__EXERCISE INSTRUCTIONS__:
How many lines in the records below contain "TArray"? Reply with the number only.

[Stored data]
-- -- --
Lemma cpv_elems_spec (cx : wikrt_cx) (elems : list tree) :
  forall (m : arena) (A s0 : Z) (L : list (Z * tree)) (parray buff ii : Z),
  cstate m A s0 L ->
  elems_at (rep m lo hi) m elems (parray + ii * sizeof_val) ->
  0 <= ii -> A0 <= buff -> buff mod 4 = 0 ->
  buff + (ii + Z.of_nat (length elems)) * sizeof_val <= A ->
  (forall x, In x (slots L) -> x < buff + ii * sizeof_val) ->
  lo <= parray + ii * sizeof_val ->
  parray + (ii + Z.of_nat (length elems)) * sizeof_val <= hi ->
  A + tsizes elems + tsizes (trees L) <= s0 ->
  exists m1 cs,
    cpv_elems (length elems) (with_heap cx m A)
      (s0 - Z.of_nat (length L) * sizeof_val) parray buff ii
      = (with_heap cx m1 A, s0 - Z.of_nat (length (cs ++ L)) * sizeof_val) /\
    cstate m1 A s0 (cs ++ L) /\
    tsizes (trees cs) = tsizes elems /\
    nodes_list (trees cs) = nodes_list elems /\
    tflags_list (trees cs) = tflags_list elems /\
    (forall x, In x (slots cs) ->
       buff + ii * sizeof_val <= x < buff + (ii + Z.of_nat (length elems)) * sizeof_val) /\
    (forall x, (x < A \/ s0 <= x) ->
       (x < buff + ii * sizeof_val \/
        buff + (ii + Z.of_nat (length elems)) * sizeof_val <= x) -> m1 x = m x) /\
    elems_kids m m1 cs elems (buff + ii * sizeof_val).
Proof.
  induction elems as [ | e r IH ];
    intros m A s0 L parray buff ii H Hel Hii Hb0 Hb4 HbA Hfresh Hpl Hph Hroom.
  - exists m, []. cbn [cpv_elems length app elems_kids].
    split; [ reflexivity | ]. split; [ exact H | ].
    split; [ reflexivity | ]. split; [ reflexivity | ]. split; [ reflexivity | ].
    split; [ intros y [] | ]. split; [ reflexivity | exact I ].
  - cbn [elems_at length] in *. rewrite Nat2Z.inj_succ in *.
    destruct Hel as [He Hr].
    body_facts H.
    pose proof (tsize_nonneg e) as He0. pose proof (tsizes_nonneg r) as Hr0.
    pose proof (tsizes_nonneg (trees L)) as HL0.
    rewrite tsizes_cons in Hroom.
    set (q := buff + ii * sizeof_val) in *.
    destruct (cpv_spec cx m A s0 L parray buff ii e H) as (m2 & E2 & H2 & Hq2 & Hf2).
    { fold q. unfold slot_ok. subst q. unfold sizeof_val in *.
      split; [ lia | split; [ lia | Z.div_mod_to_equations; lia ] ]. }
    { fold q. intros Hin. apply Hfresh in Hin. lia. }
    { exact He. }
    { fold q. rewrite kid_tsizes. lia. }
    fold q in E2, H2, Hq2, Hf2.
    assert (Hsrc2 : forall x, lo <= x < hi -> m2 x = m x).
    { intros x Hx. apply Hf2; [ lia | ].
      intros [Hin | []]. subst x q. unfold sizeof_val in *. lia. }
    destruct (IH m2 A s0 (kid q e ++ L) parray buff (ii + 1) H2)
      as (m1 & cs & E1 & H1 & Hts & Hns & Hfs & Hsl & Hf1 & Hk1).
    { apply (elems_at_weaken (rep m lo hi) (rep m2 lo hi) m m2).
      - apply Forall_forall. intros t _ w0. apply (rep_frame m m2 lo hi); assumption.
      - intros i Hi. apply Hsrc2. unfold sizeof_val in *. lia.
      - replace (parray + (ii + 1) * sizeof_val)
          with (parray + ii * sizeof_val + sizeof_val) by (unfold sizeof_val; lia).
        exact Hr. }
    { lia. } { exact Hb0. } { exact Hb4. }
    { unfold sizeof_val in *. lia. }
    { intros x. rewrite slots_app, in_app_iff. intros [Hin | Hin].
      - apply kid_slots in Hin. subst x q. unfold sizeof_val. lia.
      - apply Hfresh in Hin. unfold sizeof_val in *. lia. }
    { unfold sizeof_val in *. lia. }
    { unfold sizeof_val in *. lia. }
    { rewrite kid_tsizes. lia. }
    exists m1, (cs ++ kid q e).
    cbn [cpv_elems]. rewrite E2. rewrite E1. rewrite <- !app_assoc.
    split; [ reflexivity | ].
    split; [ exact H1 | ].
    split.
    { rewrite trees_app, tsizes_app, Hts, <- (app_nil_r (kid q e)), kid_tsizes.
      change (tsizes (trees [])) with 0. rewrite tsizes_cons. lia. }
    split.
    { rewrite trees_app, nodes_list_app, Hns, <- (app_nil_r (kid q e)), kid_nodes.
      change (nodes_list (trees [])) with O. rewrite nodes_list_cons. lia. }
    split.
    { rewrite trees_app, tflags_list_app, Hfs, <- (app_nil_r (kid q e)), kid_tflags.
      change (tflags_list (trees [])) with 0. rewrite tflags_list_cons.
      rewrite Z.lor_0_r. apply Z.lor_comm. }
    split.
    { intros x. rewrite slots_app, in_app_iff. intros [Hin | Hin].
      - apply Hsl in Hin. unfold sizeof_val in *. lia.
      - apply kid_slots in Hin. subst x q. unfold sizeof_val in *. lia. }
    split.
    { intros x Hx Hout. rewrite Hf1.
      - apply Hf2; [ exact Hx | ]. intros [Hin | []]. subst x q.
        unfold sizeof_val in *. lia.
      - exact Hx.
      - unfold sizeof_val in *. lia. }
    cbn [elems_kids]. split; [ | split; [ | split ] ].
    + rewrite Hf1; [ rewrite Hq2; exact He | | ].
      * subst q. unfold sizeof_val in *. lia.
      * subst q. unfold sizeof_val in *. lia.
    + intros p Hp. apply in_or_app. right. exact Hp.
    + intros Hc. rewrite slots_app, in_app_iff. intros [Hin | Hin].
      * apply Hsl in Hin. subst q. unfold sizeof_val in *. lia.
      * unfold kid in Hin. rewrite Hc in Hin. exact Hin.
    + replace (q + sizeof_val) with (buff + (ii + 1) * sizeof_val)
        by (subst q; unfold sizeof_val; lia).
      apply (elems_kids_weaken m2 m m1 m1); try assumption.
      * intros x Hx. symmetry. apply Hsrc2. exact Hx.
      * intros x Hin. apply kid_slots in Hin. subst x q. unfold sizeof_val. lia.
      * reflexivity.
Qed.

Lemma copy_body_array nested (cx : wikrt_cx) (m : arena) (A root : Z) (ss : option Z)
    (s0 : Z) (dst : cloc) (otag : Z) (elems : list tree) (next : tree)
    (ps : list (Z * tree)) :
  body_pre m A root s0 dst (TArray otag elems next) ps ->
  body_post cx m A root ss s0 dst (TArray otag elems next) ps
    (copy_body nested (with_heap cx m A) root ss
       (s0 - Z.of_nat (length ps) * sizeof_val) dst).
Proof.
  intros [H Hroom _ Hr Hsl Hfresh].
  body_facts H.
  pose proof (tsizes_nonneg (trees ps)) as Hps0.
  pose proof (tsize_nonneg next) as Hi0.
  pose proof (tsizes_nonneg elems) as He0.
  cbn [rep] in Hr.
  destruct Hr as (Ht & Hl & Hh & Ho & Hk & Hlen & Hbl & Hbh & Hbal & Hel & Hri).
  cbn [tsize] in Hroom. fold (tsizes elems) in Hroom. unfold wikrt_pobj in *.
  unfold WIKRT_CELLSIZE, sizeof_val in *.
  set (w := read_slot m root dst) in *. set (pv := wikrt_vaddr w) in *.
  set (len := Z.of_nat (length elems)) in *.
  set (buf := m (pv + 3 * 4)) in *.
  assert (Hlen0 : 0 <= len) by (subst len; lia).
  pose proof (cellbuff_ge (len * 4) ltac:(lia)) as Hcb.
  pose proof (cellbuff_aligned (len * 4)) as Hcbal.
  set (cb := wikrt_cellbuff (len * 4)) in *.
  assert (HA4 : A mod 4 = 0) by (Z.div_mod_to_equations; lia).
  set (hdr := A + cb) in *.
  assert (Hhal : hdr mod 8 = 0) by (subst hdr; Z.div_mod_to_equations; lia).
  assert (Hdslot : forall x, In x (dst_slots dst) -> A0 <= x /\ x + 4 <= A).
  { intros x Hx. rewrite Forall_forall in Hsl. destruct (Hsl x Hx) as (? & ? & ?).
    unfold sizeof_val in *. lia. }
  (* the buffer and its fields *)
  assert (H1 : cstate m hdr s0 ps).
  { apply (cstate_alloc m A); try (subst hdr; lia). exact H. }
  destruct (cpv_elems_spec cx elems m hdr s0 ps buf A 0 H1)
    as (m2 & cse & E2 & H2 & Hts & Hns & Hfs & Hsle & Hf2 & Hk2);
    unfold sizeof_val; rewrite ?Z.mul_0_l, ?Z.add_0_r, ?Z.add_0_l; try lia;
    try assumption.
  { intros x Hx. apply Hps in Hx. lia. }
  unfold sizeof_val in *. rewrite ?Z.mul_0_l, ?Z.add_0_r, ?Z.add_0_l in *.
  fold len in Hsle, Hf2.
  assert (Hsrc2 : forall x, lo <= x < hi -> m2 x = m x).
  { intros x Hx. apply Hf2; subst hdr; lia. }
  (* the header *)
  unfold copy_body. cbv zeta. unfold WIKRT_CELLSIZE, sizeof_val.
  rewrite heap_read_dst. fold w. rewrite Ht, !heap_load. unfold wikrt_pval. fold pv.
  rewrite !Ho, Hk. eval_eqb. cbv iota. rewrite !Hlen. fold buf.
  rewrite (wrap32_small (len * 4)) by lia. fold cb.
  rewrite heap_alloc. cbv beta iota zeta.
  rewrite wrap32_small by (subst hdr; lia). fold hdr.
  rewrite heap_load. fold buf.
  unfold len at 1. rewrite Nat2Z.id, E2. cbv beta iota zeta.
  rewrite heap_alloc. cbv beta iota zeta.
  change (2 * 8) with 16.
  pose proof (cstate_top _ _ _ _ H2) as Htop2.
  pose proof (pend_sizes _ _ _ (cs_pend _ _ _ _ H2)) as HL8.
  pose proof (cs_room _ _ _ _ H2) as Hroom2.
  rewrite trees_app, tsizes_app, Hts in Hroom2.
  rewrite trees_app, tsizes_app, Hts in HL8.
  unfold WIKRT_CELLSIZE, sizeof_val in *.
  rewrite wrap32_small by (subst hdr; lia).
  repeat rewrite ?heap_load, ?heap_store.
  rewrite (upd_other m2 hdr _ (pv + 2 * 4)) by (subst hdr; lia).
  rewrite (Hsrc2 pv), (Hsrc2 (pv + 2 * 4)) by lia. rewrite Ho, Hlen.
  set (m5 := upd (upd (upd m2 hdr otag) (hdr + 2 * 4) len) (hdr + 3 * 4) A).
  assert (Hm5 : forall x, x < hdr \/ hdr + 16 <= x -> m5 x = m2 x).
  { intros x Hx. unfold m5. rewrite !upd_other by lia. reflexivity. }
  assert (Hsrc5 : forall x, lo <= x < hi -> m5 x = m x).
  { intros x Hx. rewrite Hm5 by (subst hdr; lia). apply Hsrc2. exact Hx. }
  assert (Hslots2 : forall x, In x (slots (cse ++ ps)) -> x + 4 <= hdr).
  { intros x Hx. apply (pend_slot_lt _ _ _ x (cs_pend _ _ _ _ H2) Hx). }
  assert (H5 : cstate m5 (hdr + 16) s0 (cse ++ ps)).
  { apply (cstate_frame m2 m5 hdr (hdr + 16) s0 (cse ++ ps) H2); try lia.
    - unfold m5. repeat apply upd_arena32; try (subst hdr; lia).
      + apply (cs_32 _ _ _ _ H2).
      + rewrite <- Ho. apply H32.
    - Z.div_mod_to_equations. lia.
    - rewrite trees_app, tsizes_app, Hts. subst hdr. lia.
    - intros x Hx. rewrite Hm5 by (subst hdr; lia). reflexivity.
    - intros x Hx. apply Hslots2 in Hx. apply Hm5. lia.
    - intros x Hx. apply Hm5. unfold sizeof_val in *. subst hdr. lia. }
  destruct (cpv_spec cx m5 (hdr + 16) s0 (cse ++ ps) pv hdr 1 next H5)
    as (m6 & E6 & H6 & Hq6 & Hf6).
  { unfold slot_ok, sizeof_val. subst hdr. split; [ lia | split; [ lia | ] ].
    Z.div_mod_to_equations. lia. }
  { intros Hin. apply Hslots2 in Hin. unfold sizeof_val in *. lia. }
  { unfold sizeof_val. rewrite Hsrc5 by lia.
    apply (rep_frame m m5 lo hi); assumption. }
  { rewrite kid_tsizes, trees_app, tsizes_app, Hts. subst hdr. lia. }
  unfold sizeof_val in *.
  rewrite E6. cbv beta iota zeta. rewrite heap_write_dst.
  set (q := hdr + 1 * 4) in *.
  set (v := wikrt_tag_addr WIKRT_O hdr).
  assert (Hv : 0 <= v < 2 ^ 32)
    by (apply tag_addr_range; unfold WIKRT_O; subst hdr; lia).
  set (m7 := write_slot m6 dst v).
  assert (Hfresh' : forall a, In a (dst_slots dst) -> ~ In a (slots (kid q next ++ cse ++ ps))).
  { intros a Ha. rewrite slots_app, in_app_iff. intros [Hin | Hin].
    - apply kid_slots in Hin. apply Hdslot in Ha. subst q hdr. lia.
    - rewrite slots_app, in_app_iff in Hin. destruct Hin as [Hin | Hin].
      + apply Hsle in Hin. apply Hdslot in Ha. lia.
      + exact (Hfresh a Ha Hin). }
  assert (H7 : cstate m7 (hdr + 16) s0 (kid q next ++ cse ++ ps)).
  { apply cstate_write_slot; try assumption.
    apply Forall_impl with (P := slot_ok A); [ | exact Hsl ].
    intros a. apply slot_ok_mono. subst hdr. lia. }
  exists m7, (hdr + 16), (new_root root dst v), ss, (kid q next ++ cse).
  rewrite <- !app_assoc.
  split; [ reflexivity | ].
  split; [ exact H7 | ].
  split; [ rewrite trees_app, tsizes_app, Hts, <- (app_nil_r (kid q next)), kid_tsizes;
           cbn [tsize]; fold (tsizes elems); change (tsizes (trees [])) with 0;
           unfold WIKRT_CELLSIZE, sizeof_val; fold len; fold cb; subst hdr; lia | ].
  split; [ subst hdr; lia | ].
  split.
  { rewrite trees_app, tflags_list_app, Hfs, <- (app_nil_r (kid q next)), kid_tflags.
    change (tflags_list (trees [])) with 0. rewrite Z.lor_0_r.
    cbn [tflags]. fold (tflags_list elems). rewrite (Z.lor_comm (tflags next)).
    reflexivity. }
  split.
  { rewrite trees_app, nodes_list_app, Hns, <- (app_nil_r (kid q next)), kid_nodes.
    cbn [nodes]. fold (nodes_list elems). change (nodes_list (trees [])) with O. lia. }
  split.
  { intros x Hx Hn'. unfold m7. rewrite write_slot_frame by exact Hn'.
    rewrite Hf6.
    - rewrite Hm5 by (subst hdr; lia). apply Hf2; subst hdr; lia.
    - subst hdr. lia.
    - intros [Hin | []]. subst x q hdr. lia. }
  split; [ apply new_root_keep | ].
  split.
  { intros x. rewrite slots_app, in_app_iff. intros [Hin | Hin].
    - apply kid_slots in Hin. subst x q hdr. lia.
    - apply Hsle in Hin. lia. }
  intros m' A' HA' Hfr Hcs.
  cbn [tsize] in HA'. fold (tsizes elems) in HA'.
  unfold WIKRT_CELLSIZE, sizeof_val in HA'. fold len in HA'. fold cb in HA'.
  assert (Hm7 : forall x, A <= x < hdr + 16 -> x <> q -> m7 x = m5 x).
  { intros x Hx Hxq. unfold m7. rewrite write_slot_frame.
    - apply Hf6; [ lia | ]. intros [Hin | []]. congruence.
    - intros Hin. apply Hdslot in Hin. lia. }
  assert (Hkeep : forall x, hdr <= x < hdr + 16 -> x <> q -> m' x = m5 x).
  { intros x Hx Hxq. rewrite Hfr; [ apply Hm7; [ subst hdr; lia | exact Hxq ] | lia | ].
    rewrite slots_app, in_app_iff. intros [Hin | Hin].
    - apply kid_slots in Hin. congruence.
    - apply Hslots2 in Hin. lia. }
  assert (Hdst : read_slot m' (new_root root dst v) dst = v).
  { rewrite <- (read_write_slot m6 root dst v) at 2. fold m7.
    apply read_slot_frame. intros x Hx. pose proof (Hdslot x Hx).
    apply Hfr; [ subst hdr; lia | ]. apply Hfresh'. exact Hx. }
  rewrite Hdst. cbn [rep]. subst v.
  rewrite tag_addr_vtag by (unfold WIKRT_O; lia). unfold wikrt_pobj.
  rewrite tag_addr_vaddr by (unfold WIKRT_O; subst hdr; lia).
  unfold WIKRT_CELLSIZE, sizeof_val. fold len.
  assert (E0 : m' hdr = otag).
  { rewrite Hkeep by (subst q; lia). unfold m5.
    rewrite !upd_other by lia. apply upd_same. }
  assert (E2' : m' (hdr + 2 * 4) = len).
  { rewrite Hkeep by (subst q; lia). unfold m5.
    rewrite upd_other by lia. apply upd_same. }
  assert (E3 : m' (hdr + 3 * 4) = A).
  { rewrite Hkeep by (subst q; lia). unfold m5. apply upd_same. }
  rewrite E3.
  split; [ reflexivity | ]. split; [ subst hdr; lia | ]. split; [ subst hdr; lia | ].
  split; [ exact E0 | ]. split; [ exact Hk | ]. split; [ exact E2' | ].
  split; [ lia | ]. split; [ subst hdr; lia | ]. split; [ exact HA4 | ].
  split.
  { apply (elems_done m m7 m' A (hdr + 16) A' s0 cse (kid q next ++ cse)
             (slots (kid q next ++ cse ++ ps)) elems A).
    - rewrite <- (app_nil_r cse).
      apply (elems_kids_weaken m m m2 m7); try assumption.
      + reflexivity.
      + intros x [].
      + intros x Hx. unfold sizeof_val in Hx. fold len in Hx.
        rewrite Hm7 by (subst q hdr; lia). apply Hm5. subst hdr. lia.
    - intros p Hp. apply in_or_app. right. exact Hp.
    - exact Hcs.
    - exact Hfr.
    - intros x. rewrite !slots_app, !in_app_iff. unfold sizeof_val. fold len.
      intros [Hin | [Hin | Hin]].
      + apply kid_slots in Hin. right. subst x q hdr. lia.
      + left. exact Hin.
      + apply Hps in Hin. right. lia.
    - unfold sizeof_val. fold len. subst hdr. lia.
    - subst hdr. lia. }
  apply (child_done m m7 m' A (hdr + 16) A' s0 q next (kid q next ++ cse)
           (slots (kid q next ++ cse ++ ps))).
  - unfold m7. rewrite write_slot_frame.
    + rewrite Hq6, Hsrc5 by lia. exact Hri.
    + intros Hin. apply Hdslot in Hin. subst q hdr. lia.
  - subst hdr. lia.
  - subst q. lia.
  - exact Hfr.
  - exact Hcs.
  - intros p Hp. apply in_or_app. left. exact Hp.
  - intros Hc. unfold kid at 1. rewrite Hc. cbn [app].
    intros Hin. apply Hslots2 in Hin. subst q. lia.
Qed.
-- -- --
__EXPECTED OUTPUT__:
2